━━ Given records
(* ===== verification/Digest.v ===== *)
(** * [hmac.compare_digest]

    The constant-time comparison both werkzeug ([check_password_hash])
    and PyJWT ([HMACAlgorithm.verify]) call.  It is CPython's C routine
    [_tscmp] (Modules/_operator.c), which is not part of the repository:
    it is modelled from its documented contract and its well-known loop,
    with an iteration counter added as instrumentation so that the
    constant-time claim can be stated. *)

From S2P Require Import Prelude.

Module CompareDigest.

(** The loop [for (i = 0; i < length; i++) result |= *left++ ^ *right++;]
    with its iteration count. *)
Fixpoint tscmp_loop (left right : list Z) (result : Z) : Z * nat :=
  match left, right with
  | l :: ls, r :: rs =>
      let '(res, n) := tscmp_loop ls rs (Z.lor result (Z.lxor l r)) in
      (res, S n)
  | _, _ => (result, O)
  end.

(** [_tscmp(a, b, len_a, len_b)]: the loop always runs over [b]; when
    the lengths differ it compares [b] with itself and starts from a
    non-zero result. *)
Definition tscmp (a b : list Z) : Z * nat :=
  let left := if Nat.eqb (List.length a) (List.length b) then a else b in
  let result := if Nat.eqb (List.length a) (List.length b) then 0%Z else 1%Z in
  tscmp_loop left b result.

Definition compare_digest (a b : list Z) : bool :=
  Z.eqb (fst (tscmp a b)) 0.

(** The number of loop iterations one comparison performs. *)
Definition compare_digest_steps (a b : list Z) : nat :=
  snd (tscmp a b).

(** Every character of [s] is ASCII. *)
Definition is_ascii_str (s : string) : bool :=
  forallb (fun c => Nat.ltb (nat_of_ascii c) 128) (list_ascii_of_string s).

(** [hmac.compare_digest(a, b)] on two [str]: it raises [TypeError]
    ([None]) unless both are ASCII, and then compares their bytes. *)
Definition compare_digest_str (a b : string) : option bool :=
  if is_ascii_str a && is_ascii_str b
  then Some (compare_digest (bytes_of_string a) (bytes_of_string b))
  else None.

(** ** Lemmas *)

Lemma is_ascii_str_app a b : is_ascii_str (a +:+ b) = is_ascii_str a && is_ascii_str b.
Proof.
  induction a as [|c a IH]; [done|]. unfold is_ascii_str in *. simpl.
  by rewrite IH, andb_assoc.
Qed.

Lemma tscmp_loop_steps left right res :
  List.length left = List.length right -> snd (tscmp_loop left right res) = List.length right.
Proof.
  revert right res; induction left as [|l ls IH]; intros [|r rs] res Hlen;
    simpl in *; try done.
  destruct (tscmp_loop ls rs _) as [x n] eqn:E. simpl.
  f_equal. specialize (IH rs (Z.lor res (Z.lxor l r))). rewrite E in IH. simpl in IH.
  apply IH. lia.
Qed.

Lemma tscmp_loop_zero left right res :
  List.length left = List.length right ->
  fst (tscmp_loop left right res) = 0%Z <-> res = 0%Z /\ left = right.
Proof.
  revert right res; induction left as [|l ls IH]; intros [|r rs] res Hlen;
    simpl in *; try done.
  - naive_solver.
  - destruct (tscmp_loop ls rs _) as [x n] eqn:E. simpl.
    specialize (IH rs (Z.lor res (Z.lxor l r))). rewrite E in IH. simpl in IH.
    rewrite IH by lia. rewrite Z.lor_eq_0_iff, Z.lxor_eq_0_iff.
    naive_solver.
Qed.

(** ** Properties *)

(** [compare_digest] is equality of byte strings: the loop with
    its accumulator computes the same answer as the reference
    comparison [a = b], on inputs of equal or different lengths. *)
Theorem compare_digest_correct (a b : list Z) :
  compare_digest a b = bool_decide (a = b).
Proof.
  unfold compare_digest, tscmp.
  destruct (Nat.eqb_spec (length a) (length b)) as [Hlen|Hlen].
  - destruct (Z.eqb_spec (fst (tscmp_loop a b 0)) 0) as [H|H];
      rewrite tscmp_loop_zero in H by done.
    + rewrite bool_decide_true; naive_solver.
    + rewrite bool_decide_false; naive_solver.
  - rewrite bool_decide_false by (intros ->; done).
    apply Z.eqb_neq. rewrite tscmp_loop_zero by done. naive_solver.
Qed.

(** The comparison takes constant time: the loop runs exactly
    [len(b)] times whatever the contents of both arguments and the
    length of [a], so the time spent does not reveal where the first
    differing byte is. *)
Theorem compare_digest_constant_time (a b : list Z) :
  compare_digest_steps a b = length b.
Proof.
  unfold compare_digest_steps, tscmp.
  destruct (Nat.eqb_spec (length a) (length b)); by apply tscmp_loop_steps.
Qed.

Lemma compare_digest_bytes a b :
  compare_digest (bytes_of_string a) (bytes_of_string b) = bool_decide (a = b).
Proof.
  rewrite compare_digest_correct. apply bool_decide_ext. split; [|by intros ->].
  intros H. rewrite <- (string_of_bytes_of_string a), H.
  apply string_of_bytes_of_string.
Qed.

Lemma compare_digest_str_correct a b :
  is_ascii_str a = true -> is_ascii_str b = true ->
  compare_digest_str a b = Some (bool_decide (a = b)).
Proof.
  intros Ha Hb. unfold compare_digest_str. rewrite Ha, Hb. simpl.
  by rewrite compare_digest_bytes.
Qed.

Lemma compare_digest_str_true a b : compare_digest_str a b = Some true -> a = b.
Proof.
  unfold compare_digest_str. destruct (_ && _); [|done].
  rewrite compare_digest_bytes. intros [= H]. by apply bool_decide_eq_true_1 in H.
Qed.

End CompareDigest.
━━━━
**Exercise prompt:** Extract each line of the material exactly as it stands.

**Solution to this task:**
(* ===== verification/Digest.v ===== *)
(** * [hmac.compare_digest]

    The constant-time comparison both werkzeug ([check_password_hash])
    and PyJWT ([HMACAlgorithm.verify]) call.  It is CPython's C routine
    [_tscmp] (Modules/_operator.c), which is not part of the repository:
    it is modelled from its documented contract and its well-known loop,
    with an iteration counter added as instrumentation so that the
    constant-time claim can be stated. *)

From S2P Require Import Prelude.

Module CompareDigest.

(** The loop [for (i = 0; i < length; i++) result |= *left++ ^ *right++;]
    with its iteration count. *)
Fixpoint tscmp_loop (left right : list Z) (result : Z) : Z * nat :=
  match left, right with
  | l :: ls, r :: rs =>
      let '(res, n) := tscmp_loop ls rs (Z.lor result (Z.lxor l r)) in
      (res, S n)
  | _, _ => (result, O)
  end.

(** [_tscmp(a, b, len_a, len_b)]: the loop always runs over [b]; when
    the lengths differ it compares [b] with itself and starts from a
    non-zero result. *)
Definition tscmp (a b : list Z) : Z * nat :=
  let left := if Nat.eqb (List.length a) (List.length b) then a else b in
  let result := if Nat.eqb (List.length a) (List.length b) then 0%Z else 1%Z in
  tscmp_loop left b result.

Definition compare_digest (a b : list Z) : bool :=
  Z.eqb (fst (tscmp a b)) 0.

(** The number of loop iterations one comparison performs. *)
Definition compare_digest_steps (a b : list Z) : nat :=
  snd (tscmp a b).

(** Every character of [s] is ASCII. *)
Definition is_ascii_str (s : string) : bool :=
  forallb (fun c => Nat.ltb (nat_of_ascii c) 128) (list_ascii_of_string s).

(** [hmac.compare_digest(a, b)] on two [str]: it raises [TypeError]
    ([None]) unless both are ASCII, and then compares their bytes. *)
Definition compare_digest_str (a b : string) : option bool :=
  if is_ascii_str a && is_ascii_str b
  then Some (compare_digest (bytes_of_string a) (bytes_of_string b))
  else None.

(** ** Lemmas *)

Lemma is_ascii_str_app a b : is_ascii_str (a +:+ b) = is_ascii_str a && is_ascii_str b.
Proof.
  induction a as [|c a IH]; [done|]. unfold is_ascii_str in *. simpl.
  by rewrite IH, andb_assoc.
Qed.

Lemma tscmp_loop_steps left right res :
  List.length left = List.length right -> snd (tscmp_loop left right res) = List.length right.
Proof.
  revert right res; induction left as [|l ls IH]; intros [|r rs] res Hlen;
    simpl in *; try done.
  destruct (tscmp_loop ls rs _) as [x n] eqn:E. simpl.
  f_equal. specialize (IH rs (Z.lor res (Z.lxor l r))). rewrite E in IH. simpl in IH.
  apply IH. lia.
Qed.

Lemma tscmp_loop_zero left right res :
  List.length left = List.length right ->
  fst (tscmp_loop left right res) = 0%Z <-> res = 0%Z /\ left = right.
Proof.
  revert right res; induction left as [|l ls IH]; intros [|r rs] res Hlen;
    simpl in *; try done.
  - naive_solver.
  - destruct (tscmp_loop ls rs _) as [x n] eqn:E. simpl.
    specialize (IH rs (Z.lor res (Z.lxor l r))). rewrite E in IH. simpl in IH.
    rewrite IH by lia. rewrite Z.lor_eq_0_iff, Z.lxor_eq_0_iff.
    naive_solver.
Qed.

(** ** Properties *)

(** [compare_digest] is equality of byte strings: the loop with
    its accumulator computes the same answer as the reference
    comparison [a = b], on inputs of equal or different lengths. *)
Theorem compare_digest_correct (a b : list Z) :
  compare_digest a b = bool_decide (a = b).
Proof.
  unfold compare_digest, tscmp.
  destruct (Nat.eqb_spec (length a) (length b)) as [Hlen|Hlen].
  - destruct (Z.eqb_spec (fst (tscmp_loop a b 0)) 0) as [H|H];
      rewrite tscmp_loop_zero in H by done.
    + rewrite bool_decide_true; naive_solver.
    + rewrite bool_decide_false; naive_solver.
  - rewrite bool_decide_false by (intros ->; done).
    apply Z.eqb_neq. rewrite tscmp_loop_zero by done. naive_solver.
Qed.

(** The comparison takes constant time: the loop runs exactly
    [len(b)] times whatever the contents of both arguments and the
    length of [a], so the time spent does not reveal where the first
    differing byte is. *)
Theorem compare_digest_constant_time (a b : list Z) :
  compare_digest_steps a b = length b.
Proof.
  unfold compare_digest_steps, tscmp.
  destruct (Nat.eqb_spec (length a) (length b)); by apply tscmp_loop_steps.
Qed.

Lemma compare_digest_bytes a b :
  compare_digest (bytes_of_string a) (bytes_of_string b) = bool_decide (a = b).
Proof.
  rewrite compare_digest_correct. apply bool_decide_ext. split; [|by intros ->].
  intros H. rewrite <- (string_of_bytes_of_string a), H.
  apply string_of_bytes_of_string.
Qed.

Lemma compare_digest_str_correct a b :
  is_ascii_str a = true -> is_ascii_str b = true ->
  compare_digest_str a b = Some (bool_decide (a = b)).
Proof.
  intros Ha Hb. unfold compare_digest_str. rewrite Ha, Hb. simpl.
  by rewrite compare_digest_bytes.
Qed.

Lemma compare_digest_str_true a b : compare_digest_str a b = Some true -> a = b.
Proof.
  unfold compare_digest_str. destruct (_ && _); [|done].
  rewrite compare_digest_bytes. intros [= H]. by apply bool_decide_eq_true_1 in H.
Qed.

End CompareDigest.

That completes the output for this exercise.